(Saved data entries)
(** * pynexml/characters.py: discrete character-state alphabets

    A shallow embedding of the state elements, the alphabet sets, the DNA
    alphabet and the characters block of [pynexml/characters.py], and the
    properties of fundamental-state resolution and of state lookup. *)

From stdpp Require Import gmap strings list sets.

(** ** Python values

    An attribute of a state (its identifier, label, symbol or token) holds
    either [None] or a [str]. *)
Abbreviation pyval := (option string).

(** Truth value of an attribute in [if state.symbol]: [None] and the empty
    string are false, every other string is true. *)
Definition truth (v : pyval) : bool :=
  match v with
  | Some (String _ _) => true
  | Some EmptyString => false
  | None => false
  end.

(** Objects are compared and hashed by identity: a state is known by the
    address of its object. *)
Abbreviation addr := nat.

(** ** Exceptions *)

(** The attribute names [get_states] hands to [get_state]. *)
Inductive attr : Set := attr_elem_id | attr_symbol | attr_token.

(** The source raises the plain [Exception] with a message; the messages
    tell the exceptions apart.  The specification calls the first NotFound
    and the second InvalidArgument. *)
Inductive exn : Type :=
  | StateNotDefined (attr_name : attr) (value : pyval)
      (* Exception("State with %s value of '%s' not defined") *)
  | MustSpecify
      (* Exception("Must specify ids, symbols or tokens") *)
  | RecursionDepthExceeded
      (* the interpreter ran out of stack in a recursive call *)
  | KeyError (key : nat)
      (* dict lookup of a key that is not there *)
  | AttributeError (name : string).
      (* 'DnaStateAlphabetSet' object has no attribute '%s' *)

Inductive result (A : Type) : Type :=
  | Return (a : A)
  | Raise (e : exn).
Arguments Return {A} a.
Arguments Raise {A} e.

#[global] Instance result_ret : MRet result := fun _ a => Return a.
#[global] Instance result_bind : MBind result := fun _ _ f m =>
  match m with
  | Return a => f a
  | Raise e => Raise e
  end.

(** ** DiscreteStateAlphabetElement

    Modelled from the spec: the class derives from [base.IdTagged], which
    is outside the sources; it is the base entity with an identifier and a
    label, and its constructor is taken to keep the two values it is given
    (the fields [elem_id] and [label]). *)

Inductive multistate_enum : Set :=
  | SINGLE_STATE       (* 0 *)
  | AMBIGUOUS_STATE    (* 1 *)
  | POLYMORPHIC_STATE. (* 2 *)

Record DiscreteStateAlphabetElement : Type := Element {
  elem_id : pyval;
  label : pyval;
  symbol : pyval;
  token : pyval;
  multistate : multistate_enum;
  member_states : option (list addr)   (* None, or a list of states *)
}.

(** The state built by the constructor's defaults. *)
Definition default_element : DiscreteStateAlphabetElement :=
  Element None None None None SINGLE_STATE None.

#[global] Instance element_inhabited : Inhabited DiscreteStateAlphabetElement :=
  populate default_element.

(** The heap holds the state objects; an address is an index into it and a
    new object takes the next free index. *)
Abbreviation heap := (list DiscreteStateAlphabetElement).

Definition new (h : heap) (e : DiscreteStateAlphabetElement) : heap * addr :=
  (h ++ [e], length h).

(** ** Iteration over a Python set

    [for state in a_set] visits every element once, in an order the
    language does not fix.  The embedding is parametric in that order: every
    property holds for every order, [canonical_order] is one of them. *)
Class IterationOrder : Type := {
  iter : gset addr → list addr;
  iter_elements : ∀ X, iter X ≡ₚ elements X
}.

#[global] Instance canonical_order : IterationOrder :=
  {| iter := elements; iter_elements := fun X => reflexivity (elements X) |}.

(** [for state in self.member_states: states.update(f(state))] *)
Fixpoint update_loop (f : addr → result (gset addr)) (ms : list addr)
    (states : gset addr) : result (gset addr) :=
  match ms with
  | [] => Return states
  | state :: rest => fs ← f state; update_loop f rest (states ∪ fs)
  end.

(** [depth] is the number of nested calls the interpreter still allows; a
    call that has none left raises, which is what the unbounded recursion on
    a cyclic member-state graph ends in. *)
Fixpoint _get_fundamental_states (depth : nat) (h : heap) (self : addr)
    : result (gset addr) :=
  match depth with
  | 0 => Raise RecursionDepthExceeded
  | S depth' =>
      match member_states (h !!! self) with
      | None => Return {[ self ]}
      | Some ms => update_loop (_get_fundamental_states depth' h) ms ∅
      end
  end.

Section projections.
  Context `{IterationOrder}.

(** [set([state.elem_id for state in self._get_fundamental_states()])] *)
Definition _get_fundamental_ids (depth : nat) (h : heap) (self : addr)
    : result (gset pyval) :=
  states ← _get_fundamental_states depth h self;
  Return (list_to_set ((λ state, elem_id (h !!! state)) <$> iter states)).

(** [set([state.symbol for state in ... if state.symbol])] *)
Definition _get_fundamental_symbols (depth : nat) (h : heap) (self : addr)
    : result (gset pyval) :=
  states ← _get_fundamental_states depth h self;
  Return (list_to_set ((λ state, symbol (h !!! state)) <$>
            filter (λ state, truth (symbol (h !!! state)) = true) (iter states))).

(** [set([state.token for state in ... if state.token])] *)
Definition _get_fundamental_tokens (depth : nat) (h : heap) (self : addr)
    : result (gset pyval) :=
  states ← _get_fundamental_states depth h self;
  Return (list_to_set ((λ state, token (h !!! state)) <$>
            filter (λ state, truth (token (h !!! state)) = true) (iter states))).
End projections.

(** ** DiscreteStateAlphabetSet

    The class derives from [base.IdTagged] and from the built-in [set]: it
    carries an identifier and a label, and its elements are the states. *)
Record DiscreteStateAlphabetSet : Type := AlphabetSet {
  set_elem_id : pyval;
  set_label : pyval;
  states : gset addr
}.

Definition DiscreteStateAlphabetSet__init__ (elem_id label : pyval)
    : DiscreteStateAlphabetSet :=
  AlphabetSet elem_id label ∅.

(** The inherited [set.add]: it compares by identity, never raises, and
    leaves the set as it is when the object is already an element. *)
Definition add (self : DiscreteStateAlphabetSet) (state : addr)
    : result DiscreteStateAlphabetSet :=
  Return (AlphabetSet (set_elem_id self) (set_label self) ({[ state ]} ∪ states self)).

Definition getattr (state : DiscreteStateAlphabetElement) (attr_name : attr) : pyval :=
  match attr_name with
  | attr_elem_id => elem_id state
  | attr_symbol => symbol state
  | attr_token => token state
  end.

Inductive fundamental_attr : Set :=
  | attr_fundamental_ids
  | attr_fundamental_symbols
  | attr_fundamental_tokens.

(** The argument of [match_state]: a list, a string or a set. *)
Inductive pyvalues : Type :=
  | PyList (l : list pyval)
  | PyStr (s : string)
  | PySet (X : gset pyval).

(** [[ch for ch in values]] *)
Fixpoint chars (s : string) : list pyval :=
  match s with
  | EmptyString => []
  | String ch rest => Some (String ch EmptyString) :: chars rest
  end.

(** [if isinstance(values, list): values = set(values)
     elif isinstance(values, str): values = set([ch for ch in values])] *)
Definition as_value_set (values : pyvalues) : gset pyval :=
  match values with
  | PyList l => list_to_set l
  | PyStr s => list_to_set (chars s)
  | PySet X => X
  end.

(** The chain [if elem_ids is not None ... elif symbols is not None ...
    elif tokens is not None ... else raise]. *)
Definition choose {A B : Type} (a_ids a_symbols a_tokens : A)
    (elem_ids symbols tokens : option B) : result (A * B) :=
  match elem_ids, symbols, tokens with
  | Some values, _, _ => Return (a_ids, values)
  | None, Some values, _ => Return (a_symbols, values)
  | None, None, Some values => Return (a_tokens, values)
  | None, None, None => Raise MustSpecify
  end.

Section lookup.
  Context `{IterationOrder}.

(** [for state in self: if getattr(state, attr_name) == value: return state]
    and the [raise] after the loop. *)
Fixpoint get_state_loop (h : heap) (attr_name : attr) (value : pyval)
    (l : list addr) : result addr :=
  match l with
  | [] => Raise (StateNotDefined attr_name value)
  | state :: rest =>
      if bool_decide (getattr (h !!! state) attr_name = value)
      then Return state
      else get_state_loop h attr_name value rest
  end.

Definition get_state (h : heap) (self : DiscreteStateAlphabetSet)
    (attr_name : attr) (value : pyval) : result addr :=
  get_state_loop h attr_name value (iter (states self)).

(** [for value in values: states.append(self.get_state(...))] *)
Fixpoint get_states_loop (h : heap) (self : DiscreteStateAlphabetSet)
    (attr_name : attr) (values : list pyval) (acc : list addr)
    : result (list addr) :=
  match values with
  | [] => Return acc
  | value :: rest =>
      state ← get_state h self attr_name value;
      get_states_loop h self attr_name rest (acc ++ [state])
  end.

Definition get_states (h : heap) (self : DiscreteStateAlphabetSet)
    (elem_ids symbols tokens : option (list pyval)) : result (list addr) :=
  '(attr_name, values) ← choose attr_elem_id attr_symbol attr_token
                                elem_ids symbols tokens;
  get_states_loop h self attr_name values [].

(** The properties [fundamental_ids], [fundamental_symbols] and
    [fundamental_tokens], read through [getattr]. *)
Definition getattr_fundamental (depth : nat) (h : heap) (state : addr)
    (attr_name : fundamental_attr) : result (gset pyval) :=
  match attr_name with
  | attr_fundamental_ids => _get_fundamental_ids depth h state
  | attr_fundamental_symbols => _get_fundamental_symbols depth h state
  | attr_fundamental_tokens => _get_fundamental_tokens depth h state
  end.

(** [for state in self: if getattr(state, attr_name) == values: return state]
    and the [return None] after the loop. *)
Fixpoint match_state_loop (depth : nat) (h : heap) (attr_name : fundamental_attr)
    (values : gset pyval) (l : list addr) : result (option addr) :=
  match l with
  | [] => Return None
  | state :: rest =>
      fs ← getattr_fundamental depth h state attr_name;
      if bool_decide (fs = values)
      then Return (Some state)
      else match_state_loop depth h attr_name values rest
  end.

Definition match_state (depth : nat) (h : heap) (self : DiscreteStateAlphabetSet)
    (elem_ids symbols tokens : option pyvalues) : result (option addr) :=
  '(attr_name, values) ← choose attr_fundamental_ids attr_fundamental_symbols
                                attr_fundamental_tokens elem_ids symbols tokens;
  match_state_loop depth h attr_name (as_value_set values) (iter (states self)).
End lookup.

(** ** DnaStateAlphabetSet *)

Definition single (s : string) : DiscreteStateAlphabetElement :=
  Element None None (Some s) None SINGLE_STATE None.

▶ The task
Using the entries above, give back exactly the line containing "multistate : multistate_enum;", the line containing "language does not", and every line between them, and nothing else.

▶ Your solution
  multistate : multistate_enum;
  member_states : option (list addr)   (* None, or a list of states *)
}.

(** The state built by the constructor's defaults. *)
Definition default_element : DiscreteStateAlphabetElement :=
  Element None None None None SINGLE_STATE None.

#[global] Instance element_inhabited : Inhabited DiscreteStateAlphabetElement :=
  populate default_element.

(** The heap holds the state objects; an address is an index into it and a
    new object takes the next free index. *)
Abbreviation heap := (list DiscreteStateAlphabetElement).

Definition new (h : heap) (e : DiscreteStateAlphabetElement) : heap * addr :=
  (h ++ [e], length h).

(** ** Iteration over a Python set

    [for state in a_set] visits every element once, in an order the
    language does not fix.  The embedding is parametric in that order: every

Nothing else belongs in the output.